Elizabeth Warren was right when she said that our business leaders, our entrepreneurs, didn’t build it themselves. They got their education because we all funded it. They’re able to find skilled new employees today for the same reason. Their supplies and their goods go to and from their shops on roads we all paid for and their toilets flush because we all got together and decided to build sanitation facilities. The list of the facets of infrastructure, education, incentives and opportunities no one person built is far too long to list. The point is that we support one another and none of us makes it on his/her own.
Back to your ancestors – they didn’t make it alone either. They didn’t pull themselves up by their bootstraps; someone gave them a job. Or someone gave them credit to buy a pushcart and fill it with apples. Let that stand as a metaphor for however your far-better circumstances came about.
At the Passover Seders just concluded around the world a message near the end of the service reminds us that the longing and search for freedom is never-ending and that it is the responsibility of each of us to do our part to bring about freedom for all. Jesus said “Truly I tell you, whatever you did for one of the least of these brothers and sisters of mine, you did for me” (Matthew 25:40). The imperative across religions is remarkably consistent: It is our duty to care for the poor and the stranger.
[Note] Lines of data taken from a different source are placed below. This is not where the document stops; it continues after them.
(** ** Ancestors and settings *)

Lemma ancestors_chain t : tree_wf t -> forall r, r ∈ t ->
  exists anc,
    walk_up (Z.to_nat (g_depth r)) t (g_parent_id r) = Some anc
    /\ Z.of_nat (length anc) = g_depth r
    /\ (forall i a b, (r :: anc) !! i = Some a -> (r :: anc) !! S i = Some b -> child_of t a b)
    /\ (forall wf auto,
          inherit (Z.to_nat (g_depth r)) t (g_parent_id r) wf auto
          = Some (or_some wf (first_set g_default_workflow_id anc), or_some auto (first_set g_auto_provision anc))).
Proof.
  intros Hwf. apply (tree_ind t Hwf).
  - intros r Hr E. destruct (root_or_child t Hwf r Hr) as [(_ & _ & ->)|(p & (_ & _ & E') & _)]; [|congruence].
    exists []. change (Z.to_nat 0) with 0%nat. cbn [walk_up inherit]. rewrite E. split; [done|]. split; [done|]. split; [by intros [|i]|].
    by intros [?|] [?|].
  - intros r p Hc (anc & Hwalk & Hlen & Hchain & Hinh).
    pose proof (child_place t Hwf r p Hc) as [_ Hd]. pose proof Hc as (Hr & Hp & E).
    replace (Z.to_nat (g_depth r)) with (S (Z.to_nat (g_depth p))) by lia.
    pose proof (sql_find_Some g_id t _ p (wf_ids _ Hwf) Hp eq_refl) as Hf.
    exists (p :: anc). cbn [walk_up inherit]. rewrite E, Hf, Hwalk.
    split; [done|]. split; [cbn [length]; lia|]. split.
    + intros [|i] a b Ha Hb; [|by eapply Hchain]. cbn in Ha, Hb. by simplify_eq.
    + intros wf auto. rewrite Hinh. unfold first_set. cbn [omap list_omap].
      by destruct wf, auto, (g_default_workflow_id p), (g_auto_provision p).
Qed.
We are in this world and this life together and irrespective of anyone’s sense of rugged individualism, we are interdependent. We are all called upon to care for one another – we are, indeed, our brother’s keeper. Have we forgotten that and where we came from?
The next time you hear someone denigrating “those others” as though they are different from and less than “us”, and chest thumping over keeping refugee mothers and babies and bedraggled girls and boys and men from our shores, or ripping mothers and fathers from their children, or refusing to pay a living wage to laborers, or threatening to limit services to the widow or the pregnant teen across town, or blocking anything that might mitigate the slaughter of our people by handguns – the victims are mostly poor people, like your ancestors – give some thought to the imperatives that come to us through the millennia.
We are cautioned at the Passover Seder: “Remember, you were slaves in the land of Egypt.” That isn’t some metaphorical or impersonal “you;” it means you. It’s where you came from, exactly as it is for the poor and the strangers among us now. Have we forgotten?
————————————
Ed. note: There is much in America that needs fixing and we are on a path to continually fail to make things better. It is my goal to make a difference – perhaps to be a catalyst for things to get better. That is the reason for these posts. To accomplish the goal requires reaching many thousands of people and a robust dialogue.
YOUR ACTION STEPS: Offer your comments below and pass this along to three people, encouraging them to subscribe and engage. Thanks! JA
Copyright 2024 by Jack Altschuler
Reproduction and sharing are encouraged, providing proper attribution is given.
4 Responses to Have We Forgotten?
John Calia April 15, 2017
I couldn’t read past “Elizabeth Warren was right…”
Jack Altschuler April 15, 2017
So sorry you limited yourself that way, John. Methinks that had you read or watched to the end you would have agreed with me.
We have a big and destructive divide in America that keeps us from having conversations that are critical to our country. Imagine, for example, if I tuned out whenever Paul Ryan spoke. Truth be told, it’s what I want to do. More on that another time. The point for now is that I don’t disagree with everything he promotes, but I can’t learn that if I don’t stay open to hearing him out.
And I know you know all of this. I invite you to engage what you know to be true.
Brian Muldoon April 13, 2017
Jack–you’ve gotten to the heart of it, as always. Human beings live at the juncture of choice–to care for others or myself. All wisdom traditions teach that disaster lies ahead if we forget those who need and who we can, if we choose, help. Unfortunately we keep having to re-learn this lesson, and at increasingly high cost.
Sharon Sanders April 13, 2017
Your words can’t be argued with in my humble opinion. It’s really difficult to understand the thinking from a perspective of hate and greed.